_Work request_
Once the line containing "generalize (fold_left (fun" is found in the listing below, return it and each line after it through the last, exactly as given.

-------

(** ** References by kind *)

Definition refs_list (f : ns_kind -> Z) (ks : list ns_kind) : list ref := (fun k => (k, f k)) <$> ks.
Lemma hcount_refs f ks k id : NoDup ks -> hcount (k, id) (refs_list f ks) = Z.b2z (bool_decide (k ∈ ks) && (f k =? id)).
Proof.
  unfold refs_list. induction ks as [|k' ks IH]; intros ND; [by rewrite bool_decide_eq_false_2 by apply not_elem_of_nil|]. apply NoDup_cons in ND as [Ni ND].
  rewrite fmap_cons, hcount_cons, IH by done. destruct (decide (k = k')) as [->|Ne].
  - rewrite (bool_decide_eq_false_2 (k' ∈ ks)), (bool_decide_eq_true_2 (k' ∈ _ :: _)) by (done || left). cbn [andb].
    destruct (Z.eqb_spec (f k') id) as [->|N]; [by rewrite bool_decide_eq_true_2|by rewrite bool_decide_eq_false_2 by congruence].
  - rewrite (bool_decide_eq_false_2 ((k', f k') = (k, id))) by congruence. rewrite (bool_decide_ext (k ∈ k' :: ks) (k ∈ ks)); [lia|].
    rewrite elem_of_cons. tauto.
Qed.
Lemma kinds_nodup : NoDup kinds.
Proof. by apply (bool_decide_unpack _). Qed.
Lemma in_kinds k : k ∈ kinds.
Proof. apply (bool_decide_unpack _). by destruct k. Qed.
Lemma hcount_set set k id : hcount (k, id) (set_refs set) = Z.b2z (set !!! kind_index k =? id).
Proof. change (set_refs set) with (refs_list (fun k => set !!! kind_index k) kinds). rewrite hcount_refs by apply kinds_nodup. by rewrite bool_decide_eq_true_2 by apply in_kinds. Qed.
Lemma hcount_ids r k id : hcount (k, id) (row_ids r) = Z.b2z (negb (bool_decide (k = NS_USER)) && (rid r k =? id)).
Proof.
  change (row_ids r) with (refs_list (rid r) others). rewrite hcount_refs by (by apply (bool_decide_unpack _)). f_equal. f_equal. by destruct k.
Qed.
(** Only what is counted matters. *)
Lemma cinv_counts dead st l l' : cinv dead st l -> (forall k id, id <> 0 -> hcount (k, id) l' = hcount (k, id) l) -> cinv dead st l'.
Proof.
  intros [S R U Sl Rg Pd] H. constructor; [done|done| | | |done].
  - eapply ns_inv_ext; [exact U|intros id N; cbv beta; by rewrite H|]. intros id. pose proof (hcount_nonneg (NS_USER, id) l'). pose proof (owned_nonneg st id). lia.
  - intros k id N Hi. specialize (Sl k id N Hi). unfold slot_ok, refs_of in *. by rewrite H by lia.
  - intros k id P. destruct (decide (id = 0)) as [->|N]; [pose proof (ns_max_pos k); lia|]. apply Rg, hcount_pos. rewrite <- H by done. by apply hcount_pos.
Qed.
Lemma cinv_pids dead st held p : cinv dead st held -> PidNsProofs.pid_inv (allocated st) p ->
  (forall j, 0 < j < ns_max NS_PID -> PidNs.pd_parent (PidNs.pd p j) = PidNs.pd_parent (PidNs.pd (pids st) j)) -> cinv dead (set_pids p st) held.
Proof.
  intros [[S1 S2] R U Sl Rg Pd] I P. assert (S : forall k id, slot_of (set_pids p st) k id = slot_of st k id) by (by intros []).
  assert (K : forall j, kids (set_pids p st) j = kids st j) by (intros j; apply kids_same; [done|intros x Hx _; by apply P]).
  constructor; [done|intros k N; rewrite S; by apply R|done| |done|done].
  intros k id N Hi. specialize (Sl k id N Hi). unfold slot_ok, refs_of in *. by rewrite S, K.
Qed.
Lemma parent_upd f n s m : (forall d, PidNs.pd_parent (f d) = PidNs.pd_parent d) -> PidNs.pd_parent (PidNs.pd (PidNs.upd_pd f n s) m) = PidNs.pd_parent (PidNs.pd s m).
Proof.
  intros F. unfold PidNs.pd, PidNs.upd_pd, zget, zalter. cbn. rewrite !list_lookup_total_alt, list_lookup_alter. case_decide as E; [|done]. rewrite E.
  destruct (_ !! _); cbn; [apply F|done].
Qed.
Lemma exit_parent alloc g ns s m : PidNs.pd_parent (PidNs.pd (PidNs.pidns_task_exit_locked alloc g ns s) m) = PidNs.pd_parent (PidNs.pd s m).
Proof.
  unfold PidNs.pidns_task_exit_locked. destruct ((ns =? 0) || (PidNs.NS_MAX_PID <=? ns)); [done|]. cbv zeta. destruct (negb (PidNs.has_reaper _) || _ || _); [done|].
  assert (F : forall l s0, PidNs.pd_parent (PidNs.pd (fold_left (fun s i => if alloc i && PidNs.pidns_is_ancestor_locked s ns i then PidNs.upd_pd PidNs.set_dying i s else s) l s0) m)
    = PidNs.pd_parent (PidNs.pd s0 m)).
  { induction l as [|i l IH]; intros s0; [done|]. cbn [fold_left]. rewrite IH. destruct (alloc i && _); [by apply parent_upd|done]. }
  pose proof (F (Z.of_nat <$> seq 1 (Z.to_nat PidNs.NS_MAX_PID - 1)) (PidNs.upd_pd PidNs.set_gone ns s)) as Fs. rewrite parent_upd in Fs by done. revert Fs.
  generalize (fold_left (fun s i => if alloc i && PidNs.pidns_is_ancestor_locked s ns i then PidNs.upd_pd PidNs.set_dying i s else s)
    (Z.of_nat <$> seq 1 (Z.to_nat PidNs.NS_MAX_PID - 1)) (PidNs.upd_pd PidNs.set_gone ns s)).
  intros s2 E. by destruct (Z.of_nat (length (PidNs.zap_pending s2)) <? PidNs.PIDNS_ZAP_MAX).
Qed.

-------

_Task answer_
  generalize (fold_left (fun s i => if alloc i && PidNs.pidns_is_ancestor_locked s ns i then PidNs.upd_pd PidNs.set_dying i s else s)
    (Z.of_nat <$> seq 1 (Z.to_nat PidNs.NS_MAX_PID - 1)) (PidNs.upd_pd PidNs.set_gone ns s)).
  intros s2 E. by destruct (Z.of_nat (length (PidNs.zap_pending s2)) <? PidNs.PIDNS_ZAP_MAX).
Qed.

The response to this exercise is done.